Data extract
(* ===== verification/Asm.v ===== *)
(** The AArch64 instructions that src/src/boot.S, src/src/world.S and src/src/vectors.S
    are written in, as an executable semantics on registers and byte-addressed memory, and
    the reasoning the files Reset.v, World.v and Vectors.v share: structures in memory as lists
    of cells, and blocks of stores at fixed offsets from a base. *)

From S2P Require Import Prelude Machine.

(** * Instructions

    [asm] is the state the code runs on: x0..x30, q0..q31, the stack pointer in use
    (SP_EL2), the system registers and memory. *)
Record asm := mk_asm { a_x : list Z; a_q : list Z; a_sp : Z; a_sys : gmap string Z; a_mem : mem }.

Inductive base := SP | X (n : nat).

Inductive instr :=
| SubSp (imm : Z)                              (* sub sp, sp, #imm *)
| AddSp (imm : Z)                              (* add sp, sp, #imm *)
| Mov (d : nat) (imm : Z)                      (* mov xd, #imm *)
| MovFromSp (d : nat)                          (* mov xd, sp *)
| MovToSp (n : nat)                            (* mov sp, xn *)
| Add (d n : nat) (imm : Z)                    (* add xd, xn, #imm *)
| Str (t : nat) (b : base) (off : Z)           (* str xt, [b, #off] *)
| Ldr (t : nat) (b : base) (off : Z)           (* ldr xt, [b, #off] *)
| Stp (t1 t2 : nat) (b : base) (off : Z)       (* stp xt1, xt2, [b, #off] *)
| Ldp (t1 t2 : nat) (b : base) (off : Z)       (* ldp xt1, xt2, [b, #off] *)
| StpQ (t1 t2 : nat) (b : base) (off : Z)      (* stp qt1, qt2, [b, #off] *)
| LdpQ (t1 t2 : nat) (b : base) (off : Z)      (* ldp qt1, qt2, [b, #off] *)
| Mrs (t : nat) (r : string)                   (* mrs xt, r *)
| Msr (r : string) (t : nat)                   (* msr r, xt *)
| And (d n : nat) (imm : Z)                    (* and xd, xn, #imm *)
| Bic (d n : nat) (imm : Z)                    (* bic xd, xn, #imm *)
| Orr (d n : nat) (imm : Z)                    (* orr xd, xn, #imm *)
| StrZ (n : nat) (imm : Z)                     (* str xzr, [xn], #imm *)
| Isb.                                         (* isb *)

Definition xr (s : asm) (n : nat) : Z := nth n (a_x s) 0.
Definition qr (s : asm) (n : nat) : Z := nth n (a_q s) 0.
Definition addr (b : base) (s : asm) : Z := match b with SP => a_sp s | X n => xr s n end.
Definition set_x (n : nat) (v : Z) (s : asm) : asm := mk_asm (<[n := v]> (a_x s)) (a_q s) (a_sp s) (a_sys s) (a_mem s).
Definition set_q (n : nat) (v : Z) (s : asm) : asm := mk_asm (a_x s) (<[n := v]> (a_q s)) (a_sp s) (a_sys s) (a_mem s).
Definition set_sp (v : Z) (s : asm) : asm := mk_asm (a_x s) (a_q s) v (a_sys s) (a_mem s).
Definition set_mem (m : mem) (s : asm) : asm := mk_asm (a_x s) (a_q s) (a_sp s) (a_sys s) m.

Definition step (i : instr) (s : asm) : asm :=
  match i with
  | SubSp n => set_sp (u64 (a_sp s - n)) s
  | AddSp n => set_sp (u64 (a_sp s + n)) s
  | Mov d n => set_x d n s
  | MovFromSp d => set_x d (a_sp s) s
  | MovToSp n => set_sp (xr s n) s
  | Add d n imm => set_x d (u64 (xr s n + imm)) s
  | Str t b o => set_mem (st64 (a_mem s) (addr b s + o) (xr s t)) s
  | Ldr t b o => set_x t (ld64 (a_mem s) (addr b s + o)) s
  | Stp t1 t2 b o => set_mem (st64 (st64 (a_mem s) (addr b s + o) (xr s t1)) (addr b s + (o + 8)) (xr s t2)) s
  | Ldp t1 t2 b o => set_x t2 (ld64 (a_mem s) (addr b s + (o + 8))) (set_x t1 (ld64 (a_mem s) (addr b s + o)) s)
  | StpQ t1 t2 b o => set_mem (store 16 (store 16 (a_mem s) (addr b s + o) (qr s t1)) (addr b s + (o + 16)) (qr s t2)) s
  | LdpQ t1 t2 b o => set_q t2 (load 16 (a_mem s) (addr b s + (o + 16))) (set_q t1 (load 16 (a_mem s) (addr b s + o)) s)
  | Mrs t r => set_x t (default 0 (a_sys s !! r)) s
  | Msr r t => mk_asm (a_x s) (a_q s) (a_sp s) (<[r := xr s t]> (a_sys s)) (a_mem s)
  | And d n imm => set_x d (xr s n .& imm) s
  | Bic d n imm => set_x d (xr s n .& cnot 64 imm) s
  | Orr d n imm => set_x d (xr s n .| imm) s
  | StrZ n imm => set_x n (u64 (xr s n + imm)) (set_mem (st64 (a_mem s) (xr s n) 0) s)
  | Isb => s
  end.

Fixpoint exec (l : list instr) (s : asm) : asm :=
  match l with [] => s | i :: l => exec l (step i s) end.

Lemma exec_app l1 : forall l2 s, exec (l1 ++ l2) s = exec l2 (exec l1 s).
Proof. induction l1 as [|i l1 IH]; intros l2 s; [done|]. apply IH. Qed.

(** The processor of Machine.v, whose stack pointer is the register [sp_el2]. *)
Definition of_cpu (c : cpu) (m : mem) : asm :=
  mk_asm (gp c) (qreg c) (rd_sysreg "sp_el2" c) (delete "sp_el2" (sys c))%string m.

(** * Structures in memory

    A cell is an offset from the structure's base, a size in bytes and a value. *)
Abbreviation cell := (Z * nat * Z)%type.

Definition holds (m : mem) (p : Z) (c : cell) : Prop := let '(o, n, v) := c in load n m (p + o) = v.

(** An array of [n]-byte elements at offset [o]. *)
Fixpoint array (o : Z) (n : nat) (l : list Z) : list cell :=
  match l with [] => [] | v :: l => (o, n, v) :: array (o + Z.of_nat n) n l end.

Fixpoint stores (m : mem) (p : Z) (w : list cell) : mem :=
  match w with [] => m | (o, n, v) :: w => stores (store n m (p + o) v) p w end.

(** The bytes of two cells do not meet; a cell lies in the first [k] bytes. *)
Definition apart (o : Z) (n : nat) (c : cell) : bool :=
  let '(o', n', _) := c in (o + Z.of_nat n <=? o') || (o' + Z.of_nat n' <=? o).
Definition within (k : Z) (c : cell) : bool := let '(o, n, _) := c in (0 <=? o) && (o + Z.of_nat n <=? k).
Definition fit_cell (c : cell) : Prop := let '(_, n, v) := c in fits (8 * Z.of_nat n) v.

(** The value the last store to exactly this cell leaves there, if no later store
    meets it. *)
Fixpoint written (o : Z) (n : nat) (w : list cell) (d : option Z) : option Z :=
  match w with
  | [] => d
  | (o', n', v) :: w =>
      written o n w (if (o' =? o) && (n' =? n)%nat then Some v else if apart o n (o', n', v) then d else None)
  end.

(** Regions [a, a+na) and [b, b+nb) of the address space. *)
Definition separate (a na b nb : Z) : Prop :=
  forall i j, 0 <= i < na -> 0 <= j < nb -> u64 (a + i) <> u64 (b + j).

Lemma in_range_offset n a b : Z.of_nat n < 2 ^ 64 -> in_range (Z.of_nat n) a b ->
  exists i, 0 <= i < Z.of_nat n /\ u64 (a + i) = u64 b.
Proof.
  unfold in_range. intros Hn Hb. exists (u64 (b - a)). split; [split; [apply Z.mod_pos_bound; lia|done]|].
  unfold wrap. rewrite Z.add_mod_idemp_r by lia. f_equal. lia.
Qed.
Lemma separate_sym a na b nb : separate a na b nb -> separate b nb a na.
Proof. intros H i j Hi Hj E. by apply (H j i Hj Hi). Qed.
Lemma separate_sub a na b nb o n o' n' :
  separate a na b nb -> 0 <= o -> o + n <= na -> 0 <= o' -> o' + n' <= nb -> separate (a + o) n (b + o') n'.
Proof.
  intros H H1 H2 H3 H4 i j Hi Hj. rewrite <- !Z.add_assoc. apply H; lia.
Qed.
Lemma separate_disjoint (n k : nat) a b :
  Z.of_nat n < 2 ^ 64 -> Z.of_nat k < 2 ^ 64 -> separate a (Z.of_nat n) b (Z.of_nat k) ->
  disjoint (Z.of_nat n) a (Z.of_nat k) b.
Proof.
  intros Hn Hk Hs x H1 H2. apply in_range_offset in H1 as (i & Hi & E1); [|done].
  apply in_range_offset in H2 as (j & Hj & E2); [|done]. apply (Hs i j Hi Hj). congruence.
Qed.
(** Two ranges at different offsets from one base. *)
Lemma separate_base p o n o' n' :
  0 <= o -> 0 <= o' -> o + n <= 2 ^ 64 -> o' + n' <= 2 ^ 64 -> o + n <= o' \/ o' + n' <= o -> separate (p + o) n (p + o') n'.
Proof. intros. intros i j Hi Hj E. unfold wrap in E. revert E. Z.to_euclidean_division_equations. lia. Qed.

Lemma load_store_apart m p o n o' n' v k :
  k <= 2 ^ 63 -> within k (o, n, 0) = true -> within k (o', n', v) = true -> apart o n (o', n', v) = true ->
  load n (store n' m (p + o') v) (p + o) = load n m (p + o).
Proof.
  unfold within, apart. intros Hk H1 H2 H3.
  apply load_store_disjoint; [lia|lia|]. apply separate_disjoint; [lia|lia|]. apply separate_base; lia.
Qed.

(** Reading back through a block of stores: [k] bounds the structure's size. *)
Section Stores.
Context (p k : Z) (Hk : k <= 2 ^ 63).

Lemma load_stores_out o n w : forall m,
  within k (o, n, 0) = true -> forallb (within k) w = true -> forallb (apart o n) w = true ->
  load n (stores m p w) (p + o) = load n m (p + o).
Proof.
  induction w as [|[[o' n'] v] w IH]; intros m Ho Hw Ha; [done|]. cbn [forallb stores] in *.
  apply andb_prop in Hw as [Hw1 Hw], Ha as [Ha1 Ha]. rewrite IH by done. by apply (load_store_apart _ _ _ _ _ _ _ k).
Qed.

Lemma load_written o n w : forall m d v,
  within k (o, n, 0) = true -> forallb (within k) w = true -> Forall fit_cell w ->
  (forall x, d = Some x -> load n m (p + o) = x) ->
  written o n w d = Some v -> load n (stores m p w) (p + o) = v.
Proof.
  induction w as [|[[o' n'] x] w IH]; intros m d v Ho Hw Hf Hd E; [by apply Hd|]. cbn [forallb stores written] in *.
  apply andb_prop in Hw as [Hw1 Hw]. apply Forall_cons in Hf as [Hf1 Hf].
  eapply IH; [done|done|done| |exact E]. intros y Hy.
  destruct (Z.eqb_spec o' o) as [->|Hne]; cbn [andb] in Hy.
  - destruct (Nat.eqb_spec n' n) as [->|Hne]; cbn [andb] in Hy.
    + injection Hy as <-. rewrite load_store_eq by (unfold within in *; lia). by apply wrap_fits.
    + destruct (apart _ _ _) eqn:Ea; [|done]. rewrite (load_store_apart _ _ _ _ _ _ _ k) by done. by apply Hd.
  - destruct (apart _ _ _) eqn:Ea; [|done]. rewrite (load_store_apart _ _ _ _ _ _ _ k) by done. by apply Hd.
Qed.

(** The cells of a structure after a block of stores to it: [l] if each was stored
    to, and the others if nothing met them. *)
Definition all_written (w l : list cell) : Prop :=
  Forall (fun '(o, n, v) => within k (o, n, 0) = true /\ written o n w None = Some v) l.
Lemma holds_written m w l :
  forallb (within k) w = true -> Forall fit_cell w -> all_written w l -> Forall (holds (stores m p w) p) l.
Proof.
  intros Hw Hf Hl. eapply Forall_impl; [exact Hl|]. intros [[o n] v] [Ho E]. by apply (load_written o n w m None v).
Qed.
Lemma holds_untouched m w l :
  forallb (within k) w = true -> forallb (within k) l = true ->
  forallb (fun '(o, n, _) => forallb (apart o n) w) l = true ->
  Forall (holds m p) l -> Forall (holds (stores m p w) p) l.
Proof.
  intros Hw Hk' Ha Hl. rewrite Forall_forall in *. rewrite !forallb_forall in *. intros [[o n] v] Hin.
  pose proof (Hl _ Hin) as E. cbn in E |- *. apply list_elem_of_In in Hin. rewrite load_stores_out; [done|by apply (Hk' (o, n, v))| |by apply (Ha (o, n, v))].
  by apply forallb_forall.
Qed.
End Stores.

(** Stores to one region do not change the cells of another. *)
Lemma load_stores_sep p k q j w : forall m o n,
  k < 2 ^ 64 -> j < 2 ^ 64 -> separate p k q j -> within k (o, n, 0) = true -> forallb (within j) w = true ->
  load n (stores m q w) (p + o) = load n m (p + o).
Proof.
  induction w as [|[[o' n'] v] w IH]; intros m o n Hk Hj Hs Ho Hw; [done|]. cbn [forallb stores] in *.
  apply andb_prop in Hw as [Hw1 Hw]. rewrite IH by done. unfold within in *.
  apply load_store_disjoint; [lia|lia|]. apply separate_disjoint; [lia|lia|]. eapply separate_sub; [done|lia..].
Qed.
Lemma holds_sep p k q j w m l :
  k < 2 ^ 64 -> j < 2 ^ 64 -> separate p k q j -> forallb (within k) l = true -> forallb (within j) w = true ->
  Forall (holds m p) l -> Forall (holds (stores m q w) p) l.
Proof.
  intros Hk Hj Hs Hl Hw HF. rewrite Forall_forall in *. rewrite forallb_forall in Hl. intros [[o n] v] Hin.
  pose proof (HF _ Hin) as E. cbn in E |- *. rewrite (load_stores_sep p k q j); try done. apply (Hl (o, n, v)). by apply list_elem_of_In.
Qed.
(** Memory outside the regions that were stored to is unchanged. *)
Lemma rd8_stores_out q j w : forall m b,
  j < 2 ^ 64 -> ~ in_range j q b -> forallb (within j) w = true -> rd8 (stores m q w) b = rd8 m b.
Proof.
  induction w as [|[[o' n'] v] w IH]; intros m b Hj Hb Hw; [done|]. cbn [forallb stores] in *.
  apply andb_prop in Hw as [Hw1 Hw]. rewrite IH by done. unfold within in *. apply rd8_store_out; [lia|].
  intros Hin. apply Hb. unfold in_range in *. unfold wrap in *. revert Hin. Z.to_euclidean_division_equations. lia.
Qed.

(** Cells that hold in two memories that agree on a region. *)
Definition agree (p k : Z) (m m' : mem) : Prop := forall b, in_range k p b -> rd8 m' b = rd8 m b.
Lemma holds_agree p k m m' l :
  k <= 2 ^ 63 -> agree p k m m' -> forallb (within k) l = true -> Forall (holds m p) l -> Forall (holds m' p) l.
Proof.
  intros Hk Ha Hl HF. rewrite Forall_forall in *. rewrite forallb_forall in Hl. intros [[o n] v] Hin.
  pose proof (HF _ Hin) as E. cbn in E |- *. rewrite <- E. apply list_elem_of_In, Hl in Hin. unfold within in Hin.
  apply load_ext; [lia|]. intros b Hb. apply Ha. unfold in_range, wrap in *. revert Hb. Z.to_euclidean_division_equations. lia.
Qed.

(** The values of an array read back as a list. *)
Lemma array_read m p o n l :
  Forall (holds m p) (array o n l) -> l = map (fun i => load n m (p + (o + Z.of_nat n * Z.of_nat i))) (seq 0 (length l)).
Proof.
  revert o. induction l as [|v l IH]; intros o H; [done|]. cbn [array length seq map] in *.
  apply Forall_cons in H as [H1 H2]. cbn in H1. f_equal.
  - rewrite <- H1. do 2 f_equal. lia.
  - rewrite (IH _ H2) at 1. rewrite <- seq_shift, map_map. apply map_ext. intros i. do 2 f_equal. lia.
Qed.

(** A list of known length as an explicit list. *)
Ltac regs H :=
  lazymatch type of H with
  | length ?l = O => apply nil_length_inv in H; subst l
  | length (_ :: _) = _ => cbn [length] in H; repeat apply eq_add_S in H; regs H
  | length ?l = S _ =>
      let a := fresh "x" in
      destruct l as [|a l]; [discriminate H|]; cbn [length] in H; apply eq_add_S in H; regs H
  end.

Instructions for the task
Copy the entries above exactly, but only from the line holding "Fixpoint stores (m" through the line holding "Definition within (k", both included.

Exercise solution
Fixpoint stores (m : mem) (p : Z) (w : list cell) : mem :=
  match w with [] => m | (o, n, v) :: w => stores (store n m (p + o) v) p w end.

(** The bytes of two cells do not meet; a cell lies in the first [k] bytes. *)
Definition apart (o : Z) (n : nat) (c : cell) : bool :=
  let '(o', n', _) := c in (o + Z.of_nat n <=? o') || (o' + Z.of_nat n' <=? o).
Definition within (k : Z) (c : cell) : bool := let '(o, n, _) := c in (0 <=? o) && (o + Z.of_nat n <=? k).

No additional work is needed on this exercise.